A 80 anni, Riccardo Muti parla come parlano certi nonni, suoi coetanei.
Certi nonni, in passato comunisti, iscritti al partito, oggi rivendicano la necessità di un Musullino per mettere ordine al caos che viene.
È una prassi e col tempo ho anche imparato a capirlo.
Il tempo che passa tramuta i potenzialmente buoni in intransigenti nostalgici che guardano al passato come una speranza cui non hanno saputo dare concretezza.
Muti ha ragione: la mediocrità ci governa.
Da un lato, è vero, c’è chi arraffa. Fa, senza sapere e, di più, nascondendosi dietro a un’intransigenza vuota a perdere, dopo aver comprato questo e quel titolo, magari, si sente anche in diritto di dirti come fare le cose. E questo è un mondo che si autoalimenta da anni, dai nonni Muti & pronipoti.

«Com’era bello quando c’era Andreotti. Stavamo tutti bene».
Quante volte l’avete sentita, nelle riunioni familiari, in mezzo a «buon natale, quando ti laurei e una ragazza ce l’hai?»
Dimenticando che, se al comune – uno a caso – c’è un povero vecchietto incazzato e incapace – perché mica ha mai imparato a usare il computer – che, invece di andare in pensione, continua a distribuire carte di identità con lentezze burocratiche inconcepibili nel 2021, è perché, a suo tempo, chissà chi ce l’ha messo lì, per il gioco del «sistemiamoli tutti in cambio di un voto»
Ed è ancora tutto così, eh.
E te li trovi tutti, nei ruoli di comando e gestione.
O a gesticolare, per citare l’intervistato.
E di questa epoca, Muti non è il figlio ma il padre, anzi il nonno.
Tutti che se la prendono con qualcosa ma nessuno che fa davvero qualcosa contro.
Piazza degli Eroi di Thomas Bernhard
O almeno c’era e vedeva che nei concorsi, alla fine, vinceva l’amico del tizio.
A parità di bravura, eh, o giù di lì.
A voi non è mai capitato di sopravvivere a una lunga selezione, alla fine della quale poi, guarda caso, all’orale, a discrezione della soggettività della commissione, possono distruggerti?
A me sì.
E oggi, ha ragione Muti, è un tempo irriconoscibile.
Per carità, Muti è uomo di cultura, ma pure di mondo.
Sa come ha funzionato e come continui a girare.

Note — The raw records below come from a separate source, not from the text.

Definition use_second_interface (dest : ip6_addr) : bool :=
  ((addr0 dest =? lwip_htonl 0xfd000023) || (addr0 dest =? lwip_htonl 0xfd000033)) &&
  (addr1 dest =? 0) && (addr2 dest =? 0).

(** Socket, interface index and interface name used for a destination. *)
Definition socket_for (r : raw_sockets) (dest : ip6_addr) : Z * Z * list Z :=
  if use_second_interface dest
  then (raw_socket_enp0s9 r, if_index_2 r, if_name_2_global r)
  else (raw_socket_enp0s8 r, if_index_1 r, if_name_1_global r).

Section raw_socket.
Context `{Env}.

Definition sys_socket : M world Z :=
  t ← next_tick;
  let fd := env_socket t in
  if fd <? 0 then mret fd
  else modify (fun w => set_raw (w_raw w) (fd :: w_fds w) w);; mret fd.
Definition sys_close (fd : Z) : M world unit :=
  modify (fun w => set_raw (w_raw w) (filter (fun d => d <> fd) (w_fds w)) w).
Definition upd_raw (f : raw_sockets -> raw_sockets) : M world unit :=
  modify (fun w => set_raw (f (w_raw w)) (w_fds w) w).

Definition set_names (n1 n2 : list Z) (r : raw_sockets) : raw_sockets :=
  mk_raw (if_index_1 r) (if_index_2 r) n1 n2 (raw_socket_enp0s8 r) (raw_socket_enp0s9 r).
Definition set_socket_1 (fd : Z) (r : raw_sockets) : raw_sockets :=
  mk_raw (if_index_1 r) (if_index_2 r) (if_name_1_global r) (if_name_2_global r)
         fd (raw_socket_enp0s9 r).
Definition set_socket_2 (fd : Z) (r : raw_sockets) : raw_sockets :=
  mk_raw (if_index_1 r) (if_index_2 r) (if_name_1_global r) (if_name_2_global r)
         (raw_socket_enp0s8 r) fd.
Definition set_index_1 (i : Z) (r : raw_sockets) : raw_sockets :=
  mk_raw i (if_index_2 r) (if_name_1_global r) (if_name_2_global r)
         (raw_socket_enp0s8 r) (raw_socket_enp0s9 r).
Definition set_index_2 (i : Z) (r : raw_sockets) : raw_sockets :=
  mk_raw (if_index_1 r) i (if_name_1_global r) (if_name_2_global r)
         (raw_socket_enp0s8 r) (raw_socket_enp0s9 r).

(** [close] both sockets and [return -1]. *)
Definition close_both (fd1 fd2 : Z) : M world Z :=
  sys_close fd1;; sys_close fd2;; mret (-1).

Il terrapiattismo non è un revisionismo scientifico ma una corrente culturale volta alla bidimensionalità.
Dove:
si diventa romanzieri senza leggere.
si diventa cantanti senza studio, senza nemmeno provare vergogna e frustrazione per le proprie note calanti.
si diventa, senza essere.
E la cosa è che i terrapiattisti applaudono, commentano con giubilo e condividono senza sapere che li si sta prendendo per il culo.
Non ne hanno più i mezzi.
Muti lo si stima e basta
E a 80 anni, può pure dire quello che vuole.
Come capita con certi anziani che, in fila alla posta dalle 7.15 del mattino, si lamentano del ragazzo che passa avanti perché ha la prenotazione con lo smartphone e tu, scuotendo accondiscendentemente il capo, giusto per non essere oggetto del rimprovero, nascondendo la tua prenotazione QRCode, dici «eh, signo’, che ce vulite fa’, ‘e giuvene e’ oggi accussì fanno».
Ma il problema non è l’ottantenne, pur colto-coltissimo, che si lamenta come Abraham Simpsons ma il trentenne fascistoide dentro – anche se non lo sa – che ti condivide la notizia con anche un certo pisello narcissico sbrodolante sperma e sudori, che non si aspettava altro che una figura di spessore gli facesse la circoncisione, il rilievo, il contorno, con la matita grossa.
Dall’altro lato, Muti rievoca una didattica in cui la punizione valeva l’insegnamento e mi sorprende come sia facile confondere rigore e disciplina con militarismo da servizio di leva.
«Se non sapevo un caso latino, il maestro mi prendeva per le orecchie, ora non sbaglio più una citazione latina».
Che Muti sia stanco è comprensibile.
Si vive in un paese in cui con un click fai musica o con due sei scrittore.
Con quattro hai anche il video su Youtube tramite cui atteggiarti a creativo.
E però, avrebbe fatto più bella figura, «togliendosi di mezzo», dando speranza e consigli, non rievocando epoche da scuola post-fascista.
A meno che il suo non sia stato un grido di aiuto uscito male.